The Devil Book begins with an lengthy poetic passage in which the writer describes her struggle to compose T's narrative. “In this volume, two,” she writes, “we were meant / to trace him / from childhood up until / the evening / when he sat waiting for / the report that / the blaze / on the Scandinavian Star / had effectively been / ignited.” Burdened by the undertaking she has set herself and derailed by the global health crisis, she tackles the story indirectly, as a type of allegory. “It occurred to me / that I / can do / whatever I want / so this / is my work / this is / for you / this is / an erotic thriller / about businessmen and / the devil.”

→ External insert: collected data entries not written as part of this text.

(** * scripts/batch.py: the two-process supervisor (BotManager)

    A shallow embedding of [scripts/batch.py].  Python strings are Rocq
    strings (code points below 256), the process registry [self.processes]
    is an insertion-ordered association list, and the effectful methods of
    [BotManager] are functions of an explicit state in a state-and-exception
    monad.  Everything the script reaches outside of itself (subprocess,
    asyncio, input, the persona collaborator, random, [int] and the parser
    of the command line) is an operation of the [Platform] interface, so
    the theorems hold for every behaviour of those.  A run starts from the
    command line and the environment it is given. *)

From Stdlib Require Import String Ascii List ZArith NArith Lia Bool DecimalString.
Import ListNotations.
Open Scope string_scope.

Set Implicit Arguments.

(** ** Python strings *)

Module PyStr.

(** [str.isspace] on one character, for code points below 256. *)
Definition isspace (c : ascii) : bool :=
  let n := N_of_ascii c in
  ((9 <=? n) && (n <=? 13) || (28 <=? n) && (n <=? 32) || (n =? 133) || (n =? 160))%N.

Definition is_empty (s : string) : bool :=
  match s with EmptyString => true | String _ _ => false end.

Fixpoint lstrip (s : string) : string :=
  match s with
  | EmptyString => EmptyString
  | String c r => if isspace c then lstrip r else s
  end.

Fixpoint rstrip (s : string) : string :=
  match s with
  | EmptyString => EmptyString
  | String c r =>
      let r' := rstrip r in
      if is_empty r' && isspace c then EmptyString else String c r'
  end.
(** * Telemarketing analysis: the filter-and-aggregate pipeline of [app_7.py]

    A shallow embedding of [load_data], [multiselect_filter] and the body of
    [main] up to the two proportion tables: the loader with its fallback,
    the age range query, the chain of categorical filters, the proportion
    table of the target column [y] and the fallback to the proportions of
    the unfiltered table.  The two export helpers are single calls into the
    library's writers and are not modelled.

    pandas values are modelled cell by cell.  A cell is a number, a text or
    missing (NaN / None).  Numbers are exact rationals; the two places where
    pandas computes in binary64 (the normalised counts and their product by
    100) go through an explicit rounding operator.  The readers of the
    loader and Python's [int] on a text are parameters.  An exception is a
    result of its own, so that a run that raises is told apart from a run
    that returns. *)

From Stdlib Require Import String Ascii.
From Stdlib Require Import ZArith QArith Qabs Bool Arith Lia Lqa.
From Stdlib Require Import List Permutation Sorted.
Import ListNotations.

Local Open Scope string_scope.
Local Open Scope list_scope.

(** ** Exceptions and results *)

(** The Python exception classes that the modelled code can raise. *)
Inductive exn : Type :=
| KeyError
| TypeError
| ValueError
| UndefinedVariableError
| StopException
| EmptyDataError
| ParserError
| UnicodeDecodeError
| BadZipFile.

Inductive result (A : Type) : Type :=
| Ok (a : A)
| Raise (e : exn).

Arguments Ok {A} a.
Arguments Raise {A} e.

Definition bind {A B : Type} (m : result A) (f : A -> result B) : result B :=
  match m with
  | Ok a => f a
  | Raise e => Raise e
  end.

Notation "x <- m ;; k" := (bind m (fun x => k))
  (at level 61, m at next level, right associativity).

Fixpoint mapM {A B : Type} (f : A -> result B) (l : list A) : result (list B) :=
  match l with
  | [] => Ok []
  | a :: t => b <- f a ;; bs <- mapM f t ;; Ok (b :: bs)
  end.

(** ** Cells, rows and frames *)

(** A non-missing value: a number (int64 / float64) or a text. *)
Inductive scalar : Type :=
| Num (q : Q)
| Str (s : string).

(** A cell; [None] is the missing value. *)
Definition cell : Type := option scalar.

(** Python [==] between two values: numbers compare by value
    ([1 == 1.0]), texts character by character, a number never equals a
    text. *)
Definition scalar_eqb (a b : scalar) : bool :=
  match a, b with
  | Num p, Num q => Qeq_bool p q
  | Str s, Str t => String.eqb s t
  | _, _ => false
  end.

(** A row: its index label and its cells, in column order. *)
Record Row : Type := mkRow { label : nat; values : list cell }.

Record DataFrame : Type := mkDF { columns : list string; rows : list Row }.
(** [getAllTasks] *)
Definition getAllTasks (req : request) (now : Z) (w : world) : response :=
  let page := or_default (get "page" (query req)) (VNum 1) in
  let limit := or_default (get "limit" (query req)) (VNum 10) in
  caught
    (let* filter := build_filter now (query req) in
     let sort := build_sort (query req) in
     let skip := num_mul (num_pred (parseInt page)) (parseInt limit) in
     let* tasks :=
       read_db w (fun c =>
         let* skip := to_count skip in
         let* lim := to_count (parseInt limit) in
         Task.find_lean filter sort skip lim c) in
     let* totalCount := read_db w (fun c => Ok (Task.countDocuments filter c)) in
     let totalPages := ceil_div totalCount (parseInt limit) in
     let hasNextPage := num_lt (parseInt page) totalPages in
     let hasPrevPage := num_lt (Int 1) (parseInt page) in
     Ok (send 200
           [ ("success", VBool true);
             ("message", VStr ("Retrieved " +:+ pretty (length tasks) +:+ " tasks"));
             ("data", objects tasks);
             ("pagination",
               VObj (list_to_map
                 [ ("currentPage", json_number (parseInt page));
                   ("totalPages", json_number totalPages);
                   ("totalItems", VNum totalCount);
                   ("itemsPerPage", json_number (parseInt limit));
                   ("hasNextPage", VBool hasNextPage);
                   ("hasPrevPage", VBool hasPrevPage) ])) ])).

A tale slowly unfolds of a woman who experiences lockdown in London with a near-unknown person and during those days tells to him what happened to her a ten years before, when she agreed to an offer from a man who claimed to be the devil to grant all her wishes, so long as she didn't question his intentions. As the elements of the two stories become more interwoven, we begin to suspect that they are one and the same—or at minimum that the nature of T is legion, for there are demonic forces everywhere.

There is another fire here: an ardent, compelling commitment to writing as a form of activism

Deals with the Devil: A Thematic Examination

Literature teach us that it is the devil who makes deals, not God, and that we enter into them at our peril. But suppose the narrator herself is the devil? A additional narrative eventually emerges—the story of a young woman whose childhood was scarred by mistreatment and who spent time in a psychiatric hospital, under duress to conform with social expectations or endure further harm. “[This entity] understands that in the game you've created for it, there are a pair of results: surrender or remain a beast.” A third way out is finally revealed through a collection of poems to the darkness that are simultaneously a call to arms against the forces of capital.

Parallels and Readings: From Literature to Real Events

Numerous UK audience members of Nordenhof's Scandinavian Star novels will reflect right away of the London tower fire, which, though unintentional in origin, shares similarities in that the ensuing disaster and loss of life can be linked at least partly to the dangerous trade-off of putting financial gain over human lives. In these first two volumes of what is planned to be a multi-volume sequence, the blaze aboard the ship and the series of fraudulent transactions that culminated in multiple deaths are a ominous background element, showing themselves only in fleeting glimpses of detail or inference yet projecting a deepening shadow over everything that transpires. Some individuals may doubt how much it is possible to interpret The Devil Book as a independent piece, when its purpose and significance are so deeply bound into a larger whole whose final form, at this stage, is unknowable.

Innovative Prose: Ethics and Aesthetics Fused

There will be others—and I include myself as among them—who will fall in love with Nordenhof's project purely as written art, as properly experimental writing whose ethical and creative intent are so deeply interlinked as to make them inseparable. “Write poems / for we need / that too.” Another kind of blaze exists: a passionate, magnetic devotion to writing as a statement. I intend to continue to follow this literary journey, wherever it goes.

James Reed
James Reed

A tech enthusiast and digital strategist with a passion for exploring emerging technologies and sharing actionable insights.